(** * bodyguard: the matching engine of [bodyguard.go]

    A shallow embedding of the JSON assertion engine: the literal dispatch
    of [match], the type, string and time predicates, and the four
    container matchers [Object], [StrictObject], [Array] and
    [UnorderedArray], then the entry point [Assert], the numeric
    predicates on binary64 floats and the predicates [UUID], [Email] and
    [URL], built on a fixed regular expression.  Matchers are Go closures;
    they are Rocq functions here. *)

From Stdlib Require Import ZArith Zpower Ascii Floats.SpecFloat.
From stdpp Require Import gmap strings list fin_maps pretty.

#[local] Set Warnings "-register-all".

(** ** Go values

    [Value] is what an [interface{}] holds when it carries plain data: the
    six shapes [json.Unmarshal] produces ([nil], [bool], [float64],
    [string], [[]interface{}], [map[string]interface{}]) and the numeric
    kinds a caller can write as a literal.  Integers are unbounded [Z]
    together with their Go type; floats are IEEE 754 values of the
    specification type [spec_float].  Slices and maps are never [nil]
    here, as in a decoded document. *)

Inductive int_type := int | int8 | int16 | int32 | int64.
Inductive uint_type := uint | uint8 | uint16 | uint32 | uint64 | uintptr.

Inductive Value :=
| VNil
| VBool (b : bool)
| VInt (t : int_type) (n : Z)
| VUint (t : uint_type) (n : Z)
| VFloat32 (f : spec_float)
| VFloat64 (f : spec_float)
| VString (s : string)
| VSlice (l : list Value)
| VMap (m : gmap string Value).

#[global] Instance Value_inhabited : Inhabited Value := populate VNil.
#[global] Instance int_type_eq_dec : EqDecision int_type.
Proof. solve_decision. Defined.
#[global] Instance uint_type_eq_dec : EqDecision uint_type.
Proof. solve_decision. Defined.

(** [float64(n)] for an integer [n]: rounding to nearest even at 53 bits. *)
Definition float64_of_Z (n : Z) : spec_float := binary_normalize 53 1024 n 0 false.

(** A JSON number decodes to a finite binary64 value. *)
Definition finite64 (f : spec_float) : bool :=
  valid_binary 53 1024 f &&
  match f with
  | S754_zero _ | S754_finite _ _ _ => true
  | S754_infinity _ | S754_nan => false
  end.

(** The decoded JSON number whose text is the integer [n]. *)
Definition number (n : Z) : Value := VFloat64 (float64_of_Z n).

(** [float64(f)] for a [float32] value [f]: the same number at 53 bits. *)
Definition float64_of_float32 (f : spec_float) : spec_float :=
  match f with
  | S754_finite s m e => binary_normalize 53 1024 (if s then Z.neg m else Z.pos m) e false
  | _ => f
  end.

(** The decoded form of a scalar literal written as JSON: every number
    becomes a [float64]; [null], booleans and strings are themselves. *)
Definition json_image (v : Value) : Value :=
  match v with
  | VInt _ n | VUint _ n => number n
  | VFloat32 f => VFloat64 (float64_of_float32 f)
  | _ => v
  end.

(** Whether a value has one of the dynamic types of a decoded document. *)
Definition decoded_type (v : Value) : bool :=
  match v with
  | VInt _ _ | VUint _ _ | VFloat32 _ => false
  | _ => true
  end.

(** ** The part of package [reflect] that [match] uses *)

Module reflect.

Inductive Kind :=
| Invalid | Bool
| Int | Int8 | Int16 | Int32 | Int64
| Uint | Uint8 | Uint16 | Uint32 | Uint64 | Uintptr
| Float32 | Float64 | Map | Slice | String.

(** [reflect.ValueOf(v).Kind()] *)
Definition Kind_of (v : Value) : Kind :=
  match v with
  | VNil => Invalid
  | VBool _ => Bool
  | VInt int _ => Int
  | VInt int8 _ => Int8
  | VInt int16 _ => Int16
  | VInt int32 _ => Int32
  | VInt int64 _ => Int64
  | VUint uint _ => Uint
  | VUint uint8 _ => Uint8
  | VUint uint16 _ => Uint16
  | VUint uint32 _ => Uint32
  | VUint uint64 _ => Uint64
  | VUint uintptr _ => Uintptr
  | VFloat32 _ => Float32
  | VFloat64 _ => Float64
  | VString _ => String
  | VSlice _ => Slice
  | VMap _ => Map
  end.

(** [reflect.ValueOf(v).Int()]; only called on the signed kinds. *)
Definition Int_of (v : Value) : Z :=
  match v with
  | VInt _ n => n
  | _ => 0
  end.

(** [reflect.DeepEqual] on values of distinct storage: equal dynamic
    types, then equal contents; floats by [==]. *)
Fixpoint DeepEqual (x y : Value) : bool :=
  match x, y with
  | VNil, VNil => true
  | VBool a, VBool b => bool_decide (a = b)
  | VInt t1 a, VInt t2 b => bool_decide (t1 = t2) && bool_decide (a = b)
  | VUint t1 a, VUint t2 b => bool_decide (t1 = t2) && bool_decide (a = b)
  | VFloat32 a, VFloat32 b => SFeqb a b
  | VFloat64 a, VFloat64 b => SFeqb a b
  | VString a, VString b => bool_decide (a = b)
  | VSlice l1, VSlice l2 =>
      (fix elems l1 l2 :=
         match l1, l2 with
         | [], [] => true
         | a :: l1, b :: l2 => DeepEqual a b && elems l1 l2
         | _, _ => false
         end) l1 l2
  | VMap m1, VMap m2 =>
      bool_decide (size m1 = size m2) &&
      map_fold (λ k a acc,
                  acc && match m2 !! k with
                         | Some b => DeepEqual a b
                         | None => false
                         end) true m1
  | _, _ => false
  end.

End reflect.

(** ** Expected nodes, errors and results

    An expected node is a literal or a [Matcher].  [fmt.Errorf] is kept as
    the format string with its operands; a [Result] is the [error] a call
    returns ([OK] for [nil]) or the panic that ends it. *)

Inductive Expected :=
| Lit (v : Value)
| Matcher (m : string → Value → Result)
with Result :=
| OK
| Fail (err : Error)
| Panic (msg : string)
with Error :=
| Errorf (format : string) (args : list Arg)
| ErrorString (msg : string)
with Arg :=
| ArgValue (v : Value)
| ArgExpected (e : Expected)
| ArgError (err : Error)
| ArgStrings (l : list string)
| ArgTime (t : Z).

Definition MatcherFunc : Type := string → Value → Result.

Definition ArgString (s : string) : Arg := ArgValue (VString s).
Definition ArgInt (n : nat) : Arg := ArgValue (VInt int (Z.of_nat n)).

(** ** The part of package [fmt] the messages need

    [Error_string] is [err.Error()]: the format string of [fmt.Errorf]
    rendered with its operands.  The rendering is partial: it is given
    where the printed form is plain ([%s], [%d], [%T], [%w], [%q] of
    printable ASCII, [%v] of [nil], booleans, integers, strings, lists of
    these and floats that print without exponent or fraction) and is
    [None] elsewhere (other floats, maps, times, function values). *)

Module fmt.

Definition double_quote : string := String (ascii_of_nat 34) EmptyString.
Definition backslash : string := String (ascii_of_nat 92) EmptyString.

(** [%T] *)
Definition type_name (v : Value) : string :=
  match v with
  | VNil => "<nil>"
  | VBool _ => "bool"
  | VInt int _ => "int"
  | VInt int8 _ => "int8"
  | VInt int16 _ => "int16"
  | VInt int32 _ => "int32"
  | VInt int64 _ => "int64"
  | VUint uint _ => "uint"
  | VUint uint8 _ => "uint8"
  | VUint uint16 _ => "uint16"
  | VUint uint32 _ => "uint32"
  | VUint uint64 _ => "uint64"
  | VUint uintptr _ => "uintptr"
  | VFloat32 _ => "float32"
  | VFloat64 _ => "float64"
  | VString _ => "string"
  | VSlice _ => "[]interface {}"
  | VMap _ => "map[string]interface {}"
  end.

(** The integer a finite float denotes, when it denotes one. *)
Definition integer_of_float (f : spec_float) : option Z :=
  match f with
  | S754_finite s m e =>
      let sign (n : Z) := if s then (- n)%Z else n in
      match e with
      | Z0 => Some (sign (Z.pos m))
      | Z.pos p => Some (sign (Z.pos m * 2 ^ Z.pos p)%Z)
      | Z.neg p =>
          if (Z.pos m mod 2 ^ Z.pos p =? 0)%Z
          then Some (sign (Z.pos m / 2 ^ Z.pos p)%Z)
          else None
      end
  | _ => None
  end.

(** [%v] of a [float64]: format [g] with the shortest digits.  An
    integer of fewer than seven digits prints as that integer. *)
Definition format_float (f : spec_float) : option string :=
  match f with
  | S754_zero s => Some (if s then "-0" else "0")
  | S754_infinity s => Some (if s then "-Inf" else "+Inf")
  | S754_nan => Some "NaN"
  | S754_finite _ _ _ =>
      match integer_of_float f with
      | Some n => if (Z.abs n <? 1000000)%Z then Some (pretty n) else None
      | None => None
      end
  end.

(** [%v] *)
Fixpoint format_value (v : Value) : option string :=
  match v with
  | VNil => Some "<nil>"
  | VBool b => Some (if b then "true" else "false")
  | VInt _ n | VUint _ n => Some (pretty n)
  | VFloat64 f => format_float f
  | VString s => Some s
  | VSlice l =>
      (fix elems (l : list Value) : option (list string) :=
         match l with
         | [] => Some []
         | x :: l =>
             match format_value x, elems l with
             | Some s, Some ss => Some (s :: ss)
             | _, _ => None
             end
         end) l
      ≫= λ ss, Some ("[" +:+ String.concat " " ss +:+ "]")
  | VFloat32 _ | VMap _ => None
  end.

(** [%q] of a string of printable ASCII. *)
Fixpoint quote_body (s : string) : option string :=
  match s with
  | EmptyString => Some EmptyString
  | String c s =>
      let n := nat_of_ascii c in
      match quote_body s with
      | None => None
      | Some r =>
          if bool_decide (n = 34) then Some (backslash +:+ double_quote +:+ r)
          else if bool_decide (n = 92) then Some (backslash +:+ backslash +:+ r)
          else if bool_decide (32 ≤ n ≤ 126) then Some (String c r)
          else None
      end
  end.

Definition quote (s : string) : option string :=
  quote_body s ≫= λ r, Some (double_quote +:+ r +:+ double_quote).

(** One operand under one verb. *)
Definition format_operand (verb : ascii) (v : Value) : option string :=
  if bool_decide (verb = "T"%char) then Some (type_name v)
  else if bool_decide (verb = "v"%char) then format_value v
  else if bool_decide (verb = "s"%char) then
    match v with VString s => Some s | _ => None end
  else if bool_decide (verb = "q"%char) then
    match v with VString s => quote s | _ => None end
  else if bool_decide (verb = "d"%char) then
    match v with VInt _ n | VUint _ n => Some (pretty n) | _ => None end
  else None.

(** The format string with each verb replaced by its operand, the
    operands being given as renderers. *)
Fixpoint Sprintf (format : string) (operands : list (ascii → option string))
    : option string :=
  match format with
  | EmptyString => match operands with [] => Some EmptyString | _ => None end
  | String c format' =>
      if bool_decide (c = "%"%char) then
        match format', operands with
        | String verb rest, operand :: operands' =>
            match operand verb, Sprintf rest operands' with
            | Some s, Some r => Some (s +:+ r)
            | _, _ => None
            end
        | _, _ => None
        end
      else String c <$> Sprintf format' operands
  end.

_Work required:_
Work out how many lines in the data hold the word "that"; reply with the number alone.

_Result of the exercise:_
4